[There was a video here]

How many ways can Brian Williams sidestep admitting he made up a bunch of stories to look cool? Quite a few, it turns out.

Williams’ pre-recorded interview with Matt Lauer aired this morning on Today, in his first television appearance since NBC suspended him in February. And during the 13 minutes that made it to air, Lauer certainly tried to press Williams to admit he knew what he was doing, to no avail.

Calling the lies an unintentional, “sloppy choice of words,” Williams pressed the narrative that he was a hapless prisoner of his mind, twisted around by urges of his subconscious he ultimately had no control over. Which I think is worse? A liar who doesn’t know he’s lying seems more dangerous than an asshole who likes attention, if you ask me. Therapy can only help one of these things.

And in what is supposed to be an honest mea culpa tour—he’s safe, with a job waiting for him at NBC, albeit it in the minors—he’s still curiously evasive. He generously admits he made the statements (which, of course, were televised) but describes it as one might describe an out-of-body experience.

“I was reading these newspaper stories, not liking the person I was reading about. I would have given anything to get to the end of the story and have it be someone else but it was about me,” Williams told Lauer. “These statements I made. I own this, I own up to this. And I had to go through and see and try to figure out how it happened.”

But even when Lauer pressed— “You say, ‘I was not trying to mislead people,’ but I need to make sure we understand each other here. Did you know when you went on Nightly News that you were telling a story that was not true?”—Williams sidestepped again.

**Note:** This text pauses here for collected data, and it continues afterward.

Definition upper_byte (c : ascii) : ascii :=
  if is_lower c then byte_of (byte_code c - 32) else c.
(** [strings.ToUpper] as far as the result is ASCII: the dotless i and the long
    s are the only other runes with an upper case in ASCII; a byte of any other
    rune stays one that base32 does not have. *)
Fixpoint upper_bytes (l : list ascii) : list ascii :=
  match l with
  | "196"%char :: "177"%char :: l => "I"%char :: upper_bytes l
  | "197"%char :: "191"%char :: l => "S"%char :: upper_bytes l
  | c :: l => upper_byte c :: upper_bytes l
  | [] => []
  end.
(** [strings.TrimSpace] with the white space outside ASCII, in UTF-8 *)
Definition wide_spaces : list (list ascii) :=
  map (map byte_of) ([[194; 133]; [194; 160]; [225; 154; 128]] ++ map (fun n => [226; 128; 128 + n]) (seqZ 0 11) ++
    [[226; 128; 168]; [226; 128; 169]; [226; 128; 175]; [226; 129; 159]; [227; 128; 128]]).
Fixpoint trim_runes (fuel : nat) (wide : list (list ascii)) (l : list ascii) : list ascii :=
  match fuel, l with
  | S fuel, c :: l' =>
      if is_space c then trim_runes fuel wide l'
      else match List.find (fun sp => bool_decide (firstn (length sp) l = sp)) wide with
           | Some sp => trim_runes fuel wide (skipn (length sp) l)
           | None => l
           end
  | _, _ => l
  end.
Definition trim_unicode (l : list ascii) : list ascii :=
  let l := trim_runes (length l) wide_spaces l in
  rev (trim_runes (length l) (map (@rev ascii) wide_spaces) (rev l)).
(** Trimmed, without dashes and spaces, in upper case *)
Definition normalize_code (code : string) : string :=
  of_bytes (upper_bytes (List.filter (fun c => negb (Ascii.eqb c "-"%char || Ascii.eqb c " "%char)) (trim_unicode (bytes code)))).

Definition recoveryHash (code : string) : string :=
  let normalized := normalize_code code in
  if negb (str_len normalized =? 16) then ""
  else if negb (base32_valid normalized) then ""
  else sha256_hex normalized.

(** [encoded[:4] + "-" + encoded[4:8] + "-" + encoded[8:12] + "-" + encoded[12:]] *)
Definition format_code (encoded : string) : string :=
  let l := bytes encoded in
  of_bytes (firstn 4 l) +:+ "-" +:+ of_bytes (firstn 4 (skipn 4 l)) +:+ "-" +:+
  of_bytes (firstn 4 (skipn 8 l)) +:+ "-" +:+ of_bytes (skipn 12 l).

Fixpoint newRecoveryCodes `{Rand} (n : nat) : tx AuthDB (list string) :=
  match n with
  | O => ret []
  | S n => raw <- rand_id ;; rest <- newRecoveryCodes n ;; ret (format_code (base32_encode raw) :: rest)
  end.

Williams: It had to have been ego that made me think I had to be sharper, funnier, quicker than anybody else. I put myself closer to the action—having been at the action in the beginning.”

Lauer: But was it conscious Brian? Because lets go back to January when you went on Nightly News and you recounted a story about a military veteran who played a role in a harrowing chopper ride you took while covering the Iraqi war. And you told this story. You had told some versions of it in the past in other venues. Did you know it was not true?

Williams: I told the story correctly for years before I told it incorrectly. I wasn’t out to mislead people. That, to me, is a huge difference here. After that incident I tried and failed, as others have tried and failed—and why is it when we’re trying to say, “I’m sorry,” that we can’t come out and say, “I’m sorry.”

Lauer: But wait a second. You say, “I was not trying to mislead people,” but I need to make sure we understand each other here. Did you know when you went on Nightly News that you were telling a story that was not true?

Williams: No. It came from a bad place. It came from a sloppy choice of words. I told stories that were not true, over the years. Looking back, it is very clear that I never intended to, it got mixed up, it got turned around in my mind.

“This came from a bad place, a bad urge inside me,” Williams says. “This was clearly ego-driven, a desire to better my role in a story I was already in. That’s what I’ve been tearing apart and unpacking.”

Williams also declined to explain what else he lied about, saying, “I would like to take this opportunity to say that what has happened in the past has been identified and torn apart by me and has been fixed. Has been dealt with. And going forward there are going to be different rules of the road.”

TLDR; Brian Williams is sorry, he won’t do it again, just take his word for it.